(Instructions for the task): Scan the listing below for the word "induction" and copy every line that has it.
Top of Given information
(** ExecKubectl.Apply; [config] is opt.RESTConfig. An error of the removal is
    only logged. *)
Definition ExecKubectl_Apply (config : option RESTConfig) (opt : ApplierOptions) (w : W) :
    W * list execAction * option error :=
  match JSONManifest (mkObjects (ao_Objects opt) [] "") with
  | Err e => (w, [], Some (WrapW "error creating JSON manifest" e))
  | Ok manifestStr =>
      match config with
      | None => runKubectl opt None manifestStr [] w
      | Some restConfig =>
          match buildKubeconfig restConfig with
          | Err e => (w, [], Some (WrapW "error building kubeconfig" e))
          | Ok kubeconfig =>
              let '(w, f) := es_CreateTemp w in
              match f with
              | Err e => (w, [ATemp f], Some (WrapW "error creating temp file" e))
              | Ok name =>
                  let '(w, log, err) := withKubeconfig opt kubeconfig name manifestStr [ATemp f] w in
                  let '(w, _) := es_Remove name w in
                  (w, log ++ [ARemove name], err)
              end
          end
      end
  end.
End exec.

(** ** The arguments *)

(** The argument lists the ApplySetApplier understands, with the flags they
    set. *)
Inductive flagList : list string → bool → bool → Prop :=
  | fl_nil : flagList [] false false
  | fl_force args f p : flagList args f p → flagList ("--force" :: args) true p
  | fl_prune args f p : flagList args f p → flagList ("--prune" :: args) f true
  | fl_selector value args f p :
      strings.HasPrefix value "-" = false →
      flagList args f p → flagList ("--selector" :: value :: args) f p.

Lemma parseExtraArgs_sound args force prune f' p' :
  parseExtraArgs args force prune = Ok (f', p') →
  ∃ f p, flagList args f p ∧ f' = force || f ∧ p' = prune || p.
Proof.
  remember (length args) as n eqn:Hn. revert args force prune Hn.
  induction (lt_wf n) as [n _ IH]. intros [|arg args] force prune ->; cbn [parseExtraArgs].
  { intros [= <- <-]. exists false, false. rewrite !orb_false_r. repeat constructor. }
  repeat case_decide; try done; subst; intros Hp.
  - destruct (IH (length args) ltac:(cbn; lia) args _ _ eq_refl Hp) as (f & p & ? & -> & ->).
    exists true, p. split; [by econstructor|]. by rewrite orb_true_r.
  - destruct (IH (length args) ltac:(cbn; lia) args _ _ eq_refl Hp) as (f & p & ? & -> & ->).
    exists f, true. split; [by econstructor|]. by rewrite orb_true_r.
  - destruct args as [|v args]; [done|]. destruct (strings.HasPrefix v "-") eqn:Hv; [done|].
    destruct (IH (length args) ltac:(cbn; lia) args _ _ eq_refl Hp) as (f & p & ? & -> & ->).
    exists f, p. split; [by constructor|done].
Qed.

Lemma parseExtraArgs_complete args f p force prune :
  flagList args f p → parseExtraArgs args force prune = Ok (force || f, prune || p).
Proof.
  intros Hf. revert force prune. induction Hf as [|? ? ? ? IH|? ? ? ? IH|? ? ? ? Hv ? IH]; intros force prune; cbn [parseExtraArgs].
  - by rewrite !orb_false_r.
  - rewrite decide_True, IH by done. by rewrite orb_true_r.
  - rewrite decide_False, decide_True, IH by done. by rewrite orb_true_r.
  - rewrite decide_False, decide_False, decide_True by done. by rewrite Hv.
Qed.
Bottom of Given information
Top of Given information
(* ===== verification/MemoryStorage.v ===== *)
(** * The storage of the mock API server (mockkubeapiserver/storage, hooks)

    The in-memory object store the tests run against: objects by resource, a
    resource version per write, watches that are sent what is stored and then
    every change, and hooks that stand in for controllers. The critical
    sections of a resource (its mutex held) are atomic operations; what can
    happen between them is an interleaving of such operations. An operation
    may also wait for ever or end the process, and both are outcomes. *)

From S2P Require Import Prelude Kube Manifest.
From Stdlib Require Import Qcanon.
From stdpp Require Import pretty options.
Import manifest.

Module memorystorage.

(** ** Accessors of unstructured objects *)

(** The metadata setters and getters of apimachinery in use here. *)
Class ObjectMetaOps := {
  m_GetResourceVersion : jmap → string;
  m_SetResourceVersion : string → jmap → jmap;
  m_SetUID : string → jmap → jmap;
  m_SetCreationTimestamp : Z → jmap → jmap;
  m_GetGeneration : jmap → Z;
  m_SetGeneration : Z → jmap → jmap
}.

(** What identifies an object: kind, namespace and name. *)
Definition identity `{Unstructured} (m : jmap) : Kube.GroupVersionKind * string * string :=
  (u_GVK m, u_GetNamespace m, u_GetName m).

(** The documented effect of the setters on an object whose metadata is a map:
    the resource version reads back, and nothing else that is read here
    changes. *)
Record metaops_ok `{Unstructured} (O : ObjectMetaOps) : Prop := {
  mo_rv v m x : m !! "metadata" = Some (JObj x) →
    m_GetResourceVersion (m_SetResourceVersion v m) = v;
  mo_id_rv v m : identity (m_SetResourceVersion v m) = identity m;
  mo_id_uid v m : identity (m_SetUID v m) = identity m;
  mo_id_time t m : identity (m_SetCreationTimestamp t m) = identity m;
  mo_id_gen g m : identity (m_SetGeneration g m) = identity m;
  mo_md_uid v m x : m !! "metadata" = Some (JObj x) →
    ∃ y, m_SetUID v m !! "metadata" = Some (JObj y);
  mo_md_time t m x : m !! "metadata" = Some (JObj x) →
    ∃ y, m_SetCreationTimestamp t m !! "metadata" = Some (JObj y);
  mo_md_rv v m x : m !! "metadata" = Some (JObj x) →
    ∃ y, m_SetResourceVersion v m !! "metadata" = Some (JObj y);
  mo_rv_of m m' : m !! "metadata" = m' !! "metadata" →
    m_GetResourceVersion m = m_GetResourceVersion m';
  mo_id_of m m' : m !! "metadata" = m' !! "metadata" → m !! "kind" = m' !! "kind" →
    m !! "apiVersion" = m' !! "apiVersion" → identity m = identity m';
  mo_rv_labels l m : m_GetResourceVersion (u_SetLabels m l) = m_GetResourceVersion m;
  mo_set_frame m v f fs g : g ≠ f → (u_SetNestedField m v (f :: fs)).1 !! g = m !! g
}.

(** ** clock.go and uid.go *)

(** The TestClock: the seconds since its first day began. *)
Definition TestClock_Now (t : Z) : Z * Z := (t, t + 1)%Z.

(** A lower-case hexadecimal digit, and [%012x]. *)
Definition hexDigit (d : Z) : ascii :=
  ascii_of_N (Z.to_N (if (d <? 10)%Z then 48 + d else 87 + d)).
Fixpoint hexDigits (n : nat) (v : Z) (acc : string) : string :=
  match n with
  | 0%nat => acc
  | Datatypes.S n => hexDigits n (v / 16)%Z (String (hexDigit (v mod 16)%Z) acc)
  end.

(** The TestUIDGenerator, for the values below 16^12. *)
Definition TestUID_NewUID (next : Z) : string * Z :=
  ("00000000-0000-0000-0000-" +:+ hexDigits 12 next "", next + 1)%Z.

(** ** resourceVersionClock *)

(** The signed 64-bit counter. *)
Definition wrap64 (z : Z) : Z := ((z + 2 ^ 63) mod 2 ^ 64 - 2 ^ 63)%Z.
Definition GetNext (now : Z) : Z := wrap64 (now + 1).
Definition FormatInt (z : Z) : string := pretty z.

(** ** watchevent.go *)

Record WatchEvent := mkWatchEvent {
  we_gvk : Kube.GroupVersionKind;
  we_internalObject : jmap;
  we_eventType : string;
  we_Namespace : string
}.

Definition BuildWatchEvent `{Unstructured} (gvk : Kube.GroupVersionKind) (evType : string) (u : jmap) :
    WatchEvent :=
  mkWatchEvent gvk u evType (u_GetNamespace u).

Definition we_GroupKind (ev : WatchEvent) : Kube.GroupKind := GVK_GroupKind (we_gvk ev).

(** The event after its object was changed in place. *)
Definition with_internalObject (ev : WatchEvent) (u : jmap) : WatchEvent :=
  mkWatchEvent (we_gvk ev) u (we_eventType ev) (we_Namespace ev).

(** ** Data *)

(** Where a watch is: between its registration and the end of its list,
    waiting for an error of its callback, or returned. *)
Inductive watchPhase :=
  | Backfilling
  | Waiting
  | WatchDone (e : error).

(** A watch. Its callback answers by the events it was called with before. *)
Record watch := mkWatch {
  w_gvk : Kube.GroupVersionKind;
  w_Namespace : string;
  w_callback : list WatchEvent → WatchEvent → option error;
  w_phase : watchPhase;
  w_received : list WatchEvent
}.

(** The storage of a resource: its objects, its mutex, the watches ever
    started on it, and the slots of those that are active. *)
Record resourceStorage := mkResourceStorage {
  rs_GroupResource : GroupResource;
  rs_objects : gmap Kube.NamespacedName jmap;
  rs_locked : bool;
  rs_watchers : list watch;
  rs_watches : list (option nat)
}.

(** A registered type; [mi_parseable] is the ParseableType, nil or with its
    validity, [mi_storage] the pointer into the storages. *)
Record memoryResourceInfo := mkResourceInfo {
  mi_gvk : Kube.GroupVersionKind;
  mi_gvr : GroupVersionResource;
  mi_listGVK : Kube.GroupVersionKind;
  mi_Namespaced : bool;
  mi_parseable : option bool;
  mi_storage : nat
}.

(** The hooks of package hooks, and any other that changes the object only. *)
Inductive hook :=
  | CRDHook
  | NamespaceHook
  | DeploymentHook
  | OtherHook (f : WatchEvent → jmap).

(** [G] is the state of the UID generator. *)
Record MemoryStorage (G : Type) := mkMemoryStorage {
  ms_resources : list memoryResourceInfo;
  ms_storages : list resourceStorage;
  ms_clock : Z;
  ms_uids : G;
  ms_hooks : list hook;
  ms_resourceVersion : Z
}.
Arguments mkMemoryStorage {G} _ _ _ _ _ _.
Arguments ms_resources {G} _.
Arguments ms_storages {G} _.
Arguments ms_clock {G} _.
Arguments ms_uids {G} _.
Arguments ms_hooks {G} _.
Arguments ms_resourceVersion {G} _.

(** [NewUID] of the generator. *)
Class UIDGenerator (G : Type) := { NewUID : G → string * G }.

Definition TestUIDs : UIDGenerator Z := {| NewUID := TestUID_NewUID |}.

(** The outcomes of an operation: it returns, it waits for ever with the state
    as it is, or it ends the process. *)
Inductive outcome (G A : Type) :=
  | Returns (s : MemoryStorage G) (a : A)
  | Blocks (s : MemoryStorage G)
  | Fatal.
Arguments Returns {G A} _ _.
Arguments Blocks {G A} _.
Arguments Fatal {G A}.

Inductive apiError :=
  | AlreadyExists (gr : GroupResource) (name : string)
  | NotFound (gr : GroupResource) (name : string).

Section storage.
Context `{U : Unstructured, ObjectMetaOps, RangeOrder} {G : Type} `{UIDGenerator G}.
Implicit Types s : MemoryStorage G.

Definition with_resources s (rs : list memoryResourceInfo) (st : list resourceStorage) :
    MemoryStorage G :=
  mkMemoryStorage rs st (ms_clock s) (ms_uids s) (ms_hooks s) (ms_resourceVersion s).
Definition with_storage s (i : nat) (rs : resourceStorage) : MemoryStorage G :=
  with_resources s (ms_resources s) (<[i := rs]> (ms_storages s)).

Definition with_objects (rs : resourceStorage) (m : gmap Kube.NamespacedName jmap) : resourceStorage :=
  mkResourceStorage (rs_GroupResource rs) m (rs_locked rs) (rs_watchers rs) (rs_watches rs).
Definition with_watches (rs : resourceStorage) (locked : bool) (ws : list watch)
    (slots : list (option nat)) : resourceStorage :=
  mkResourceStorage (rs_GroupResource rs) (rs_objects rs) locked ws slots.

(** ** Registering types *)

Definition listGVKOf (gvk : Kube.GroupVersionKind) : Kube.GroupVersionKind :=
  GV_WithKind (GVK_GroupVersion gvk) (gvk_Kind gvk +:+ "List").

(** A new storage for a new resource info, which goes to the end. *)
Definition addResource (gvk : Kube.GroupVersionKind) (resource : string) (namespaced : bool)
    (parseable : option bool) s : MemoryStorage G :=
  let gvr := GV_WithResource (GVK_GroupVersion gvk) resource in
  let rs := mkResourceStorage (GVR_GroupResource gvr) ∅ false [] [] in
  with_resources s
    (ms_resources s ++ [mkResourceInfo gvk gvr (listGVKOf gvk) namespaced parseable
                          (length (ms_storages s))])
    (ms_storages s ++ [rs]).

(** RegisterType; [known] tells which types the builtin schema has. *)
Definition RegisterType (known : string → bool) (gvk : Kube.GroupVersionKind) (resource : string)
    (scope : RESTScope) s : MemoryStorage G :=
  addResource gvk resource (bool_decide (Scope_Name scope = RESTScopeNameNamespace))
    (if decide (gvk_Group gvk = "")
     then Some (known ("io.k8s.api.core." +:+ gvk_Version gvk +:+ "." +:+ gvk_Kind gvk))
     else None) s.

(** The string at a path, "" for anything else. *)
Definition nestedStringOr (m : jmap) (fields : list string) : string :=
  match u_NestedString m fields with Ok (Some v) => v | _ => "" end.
Bottom of Given information
(Exercise response):
  induction (lt_wf n) as [n _ IH]. intros [|arg args] force prune ->; cbn [parseExtraArgs].
  intros Hf. revert force prune. induction Hf as [|? ? ? ? IH|? ? ? ? IH|? ? ? ? Hv ? IH]; intros force prune; cbn [parseExtraArgs].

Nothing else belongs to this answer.